▶ _About this task_:
Take the data below and copy exactly the lines starting at the one with "MkExecReport" and finishing at the one with "match l_cmd l with", both included.

▶ _Data provided_:
(** The shared state after some steps, of which those of the worker release only
    locks with UIDs of [D]. *)
Record follows (D : list string) σ σ' : Prop := Follows {
  fo_steps : rtc (system_step home) σ σ';
  fo_situation : situation σ';
  fo_known ipl : known σ ipl → known σ' ipl;
  fo_present ipl : (lock_nsn ipl).1 = ns → uid ipl ∉ D → present σ ipl → present σ' ipl }.

Lemma follows_refl D σ : situation σ → follows D σ σ.
Proof. by split. Qed.

Lemma follows_trans D σ1 σ2 σ3 : follows D σ1 σ2 → follows D σ2 σ3 → follows D σ1 σ3.
Proof. intros [R1 _ K1 P1] [R2 S2 K2 P2]. split; [by etrans|done|auto|auto]. Qed.

Lemma follows_weaken D D' σ σ' : D ⊆ D' → follows D σ σ' → follows D' σ σ'.
Proof. intros HD [R1 S1 K1 P1]. split; [done..|]. intros ipl ? Hn. apply P1; [done|]. by intros ?%HD. Qed.

(** The steps of the others leave the worker in its situation. *)
Lemma elsewhere_follows D σ σ' : situation σ → rtc (elsewhere home key) σ σ' → follows D σ σ'.
Proof.
  intros [Hi Hv Ha] Hr. pose proof (elsewhere_system _ _ _ _ Hr) as Hs.
  destruct (elsewhere_relies _ _ _ _ Hr) as [RV RA RL RI RR]. split; [done| | |].
  - split; [by eapply system_inv|..].
    + intros a E. destruct (Hv a E) as [Hva Hsame]. split; [by apply RR|].
      intros a' Ha' Ev. apply Hsame; [|done]. apply RV; [done|]. by rewrite Ev.
    + intros a' Ha' Hh. destruct (RA _ Ha' Hh) as (a0 & Ha0 & Hs0).
      destruct (Ha a0 Ha0 (same_has _ _ Hs0 Hh)) as (a & ? & ?). exists a. split; [done|].
      by eapply same_address_trans.
  - intros ipl (? & ? & Hi'). split; [done|]. split; [done|]. by eapply lookup_weaken.
  - intros ipl Ens _ Hp a E Ha' Ho. destruct (Hv a E) as [Hva _]. pose proof (RV a Ha' Hva) as Ha0.
    pose proof (Hp a E Ha0 Ho) as Hl. destruct (lock_nsn ipl) as [ns' n]. simpl in Ens. subst ns'.
    by apply (RL a).
Qed.
(** How a run of a command ends, as [exec.Cmd.Run] reports it. *)
Inductive run_error :=
| RunOk
| RunExit (status : Z)        (* an [ExitError] that wraps a [WaitStatus] *)
| RunExitOther                (* an [ExitError] that wraps something else *)
| RunOther.                   (* any other error *)

Record run_result := MkRun {
  rr_err : run_error; rr_start : Time; rr_stop : Time; rr_stdout : string; rr_stderr : string }.

(** The arguments of the command, expanded. *)
Definition expand (ifc : LocalNetIfc) (arg : string) : string :=
  Replace (Replace (Replace arg "${ifname}" (li_Name ifc)) "${ipv4}" (IP_String (li_GuestIP ifc)))
    "${mac}" (MAC_String (li_GuestMAC ifc)).

Definition exec_report (r : run_result) : ExecReport :=
  MkExecReport
    (match rr_err r with
     | RunOk => 0
     | RunExit status => status
     | RunExitOther => FailSysUnexpectedType
     | RunOther => FailErrNotExit
     end)
    (rr_start r) (rr_stop r) (rr_stdout r) (rr_stderr r).

(** [exec]: what running a command does. *)
Definition RunCommand (exec : string → list string → run_result) (l : Launch) : M State unit :=
  match l_cmd l with
  | [] => panic "index out of range"
  | cmd0 :: args =>
      let r := exec cmd0 (expand (l_ifc l) <$> args) in
      if negb (l_saveReport l) then mret tt
      else
        setExecReport (l_nsn l) (Some (exec_report r));;
        enqueue (QAdd (l_nsn l))
  end.

(** ** Interfaces *)

Definition NSN_String (nsn : NSN) : string := nsn.1 +:+ "/" +:+ nsn.2.

Definition DeleteLocalIfc (ifc : LocalNetIfc) : M State (option error) :=
  call_fabric (fab_DeleteLocalIfc ifc).
Definition DeleteRemoteIfc (ifc : RemoteNetIfc) : M State (option error) :=
  call_fabric (fab_DeleteRemoteIfc ifc).

(** Remove the interface that an attachment has, before it gets another one. *)
Definition delete_old_ifc (attNSN : NSN) (oldLocal : option LocalAttachmentState)
    (oldRemote : option RemoteNetIfc) : M State (option error) :=
  match oldLocal, oldRemote with
  | Some old, _ =>
      let ifc := lm_ifc (ls_main old) in
      err ← DeleteLocalIfc ifc;
      match err with
      | Some e =>
          mret (Some (Errorf ("update of network interface of attachment " +:+ NSN_String attNSN +:+
            " failed, old local interface " +:+ fmt_local ifc +:+ " could not be deleted: " +:+ message e)))
      | None =>
          LaunchCommand attNSN ifc (lm_PostDeleteExec (ls_main old)) "postDelete" true false;;
          unsetLocalAttState attNSN;;
          mret None
      end
  | None, Some ifc =>
      err ← DeleteRemoteIfc ifc;
      match err with
      | Some e =>
          mret (Some (Errorf ("update of network interface of attachment " +:+ NSN_String attNSN +:+
            " failed, old remote interface " +:+ fmt_remote ifc +:+ " could not be deleted: " +:+ message e)))
      | None => unsetRemoteIfc attNSN;; mret None
      end
  | None, None => mret None
  end.

(** Make the new interface; the status errors of launching its command. *)
Definition create_ifc (attNSN : NSN) (attGuestIP attHostIP : IP) (attVNI : Z) (attMAC : HardwareAddr)
    (ifcName : string) (PostCreateExec PostDeleteExec : list string)
    : M State (error + list string) :=
  if GoNet.Equal attHostIP hostIP then
    let ifc := MkLocalIfc ifcName attVNI attMAC attGuestIP in
    err ← call_fabric (fab_CreateLocalIfc ifc);
    match err with
    | Some e =>
        mret (inl (Errorf ("creation of local network interface of attachment " +:+ NSN_String attNSN +:+
          " failed, interface " +:+ fmt_local ifc +:+ " could not be created: " +:+ message e)))
    | None =>
        setLocalAttMainState attNSN (MkLocalMain ifc PostDeleteExec);;
        statusErrs ← LaunchCommand attNSN ifc PostCreateExec "postCreateExec" true true;
        mret (inr statusErrs)
    end
  else
    let ifc := MkRemoteIfc attVNI attMAC attGuestIP attHostIP in
    err ← call_fabric (fab_CreateRemoteIfc ifc);
    match err with
    | Some e =>
        mret (inl (Errorf ("creation of remote network interface of attachment " +:+ NSN_String attNSN +:+
          " failed, interface " +:+ fmt_remote ifc +:+ " could not be created: " +:+ message e)))
    | None => assignRemoteIfc attNSN ifc;; mret (inr [])
    end.

(** MAC address, interface name, status errors and report, or an error. *)
Definition createOrUpdateIfc (attGuestIP attHostIP : IP) (attVNI : Z) (attNSN : NSN)
    (PostCreateExec PostDeleteExec : list string)
    : M State (error + (string * string * list string * option ExecReport)) :=
  attMAC ← lift (generateMACAddr attVNI attGuestIP);
  let attMACStr := MAC_String attMAC in
  let ifcName := generateIfcName attMAC in
  oldLocal ← getLocalAttState attNSN;
  oldRemote ← getRemoteIfc attNSN;
  let localNeeds := match oldLocal with
    | Some old => ifcNeedsUpdate hostIP attHostIP (li_GuestMAC (lm_ifc (ls_main old))) attMAC
    | None => false end in
  let remoteNeeds := match oldRemote with
    | Some ifc => ifcNeedsUpdate (ri_HostIP ifc) attHostIP (ri_GuestMAC ifc) attMAC
    | None => false end in
  let none := match oldLocal, oldRemote with None, None => true | _, _ => false end in
  if none || localNeeds || remoteNeeds then
    err ← delete_old_ifc attNSN oldLocal oldRemote;
    match err with
    | Some e => mret (inl e)
    | None =>
        r ← create_ifc attNSN attGuestIP attHostIP attVNI attMAC ifcName PostCreateExec PostDeleteExec;
        match r with
        | inl e => mret (inl e)
        | inr statusErrs => mret (inr (attMACStr, ifcName, statusErrs, None))
        end
    end
  else
    match oldLocal with
    | Some old =>
        statusErrs ← LaunchCommand attNSN (lm_ifc (ls_main old)) PostCreateExec "postCreateExec" false true;
        mret (inr (attMACStr, ifcName, statusErrs, ls_report old))
    | None => mret (inr (attMACStr, ifcName, [], None))
    end.
(** The part of [processExistingAtt] for an attachment that is in its network. *)
Lemma reconcile_and_publish_runs att s s1 :
  att_ok att → agent_inv s1 → ifcs_same s s1 → quieter s s1 →
  in_net (att_local att) (att_vni att) (AttNSN att) s1 →
  runs (r ← createOrUpdateIfc hostIP allowedPrograms fmt_local fmt_remote (att_ip att) (att_host att)
              (att_vni att) (AttNSN att) (PostCreateExec (na_Spec att)) (PostDeleteExec (na_Spec att));
        match r with
        | inl e => mret (Some e)
        | inr (macAddrS, ifcName, statusErrs, pcer) =>
            if negb (att_local att) then mret None
            else if status_current hostIP att macAddrS ifcName statusErrs pcer then mret None
            else
              u ← setAttStatus hostIP att macAddrS ifcName statusErrs pcer;
              mret (match u with inl e => Some e | inr _ => None end)
        end) s1
    (λ err s', agent_inv s' ∧ only (AttNSN att) s s' ∧ quieter s s' ∧ existing att s err s').
Proof.
  intros [Hns Hv Hip] Hai Hsame Hq Hin.
  destruct (generateMACAddr_mac6 (att_vni att) (att_ip att) Hv Hip) as (m & Em & _).
  apply runs_bind. eapply runs_conseq; [by apply createOrUpdateIfc_runs; [apply Hai|exact Em]|].
  intros r s2 Hr. pose proof (rc_side _ _ _ _ _ _ _ _ _ _ _ _ Hr) as Hside.
  assert (Hai2 : agent_inv s2) by (eapply agent_inv_ifcs; [exact Hai|done|apply Hr]).
  assert (Honly : only (AttNSN att) s s2) by by eapply reconciled_only.
  assert (Hq2 : quieter s s2) by (eapply quieter_trans; [done|by apply side_same_quieter]).
  destruct r as [e|x].
  { apply runs_ret. split; [done|]. split; [done|]. split; [done|]. by eapply reconciled_failed. }
  destruct (reconciled_done att m s s1 s2 x Em Hsame Hr) as (Hh & Hkept & Hrep & Ha & ->).
  assert (Hin2 : in_net (att_local att) (att_vni att) (AttNSN att) s2) by (by eapply in_net_same; [apply Hside|]).
  unfold ifc_result. destruct (att_local att) eqn:Eloc; cbn [negb].
  2: { apply runs_ret. split; [done|]. split; [done|]. split; [done|].
       eapply ex_done; rewrite ?Eloc; try done. }
  assert (Eh : att_host att = hostIP) by (unfold att_host; by rewrite Eloc).
  rewrite Eh in *. destruct (status_current _ _ _ _ _ _) eqn:Ec.
  - apply runs_ret. split; [done|]. split; [done|]. split; [done|].
    eapply ex_done; rewrite ?Eh, ?Eloc; try done. unfold published, ifc_result. by rewrite Ec.
  - apply runs_bind. unfold setAttStatus, call_api, runs at 1. rewrite Ha.
    destruct (att_Update _ (api s)) as [u w] eqn:Eu. apply runs_ret.
    destruct Hai2 as [Hn2 Hi2 Hs2].
    split; [by split; [|by destruct Hi2; split|]|]. split; [done|]. split; [done|].
    eapply ex_done; rewrite ?Eh, ?Eloc; try done. unfold published, ifc_result. simpl. rewrite Ec, Eu.
    by destruct u.
Qed.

▶ _Output of the task_:
  MkExecReport
    (match rr_err r with
     | RunOk => 0
     | RunExit status => status
     | RunExitOther => FailSysUnexpectedType
     | RunOther => FailErrNotExit
     end)
    (rr_start r) (rr_stop r) (rr_stdout r) (rr_stderr r).

(** [exec]: what running a command does. *)
Definition RunCommand (exec : string → list string → run_result) (l : Launch) : M State unit :=
  match l_cmd l with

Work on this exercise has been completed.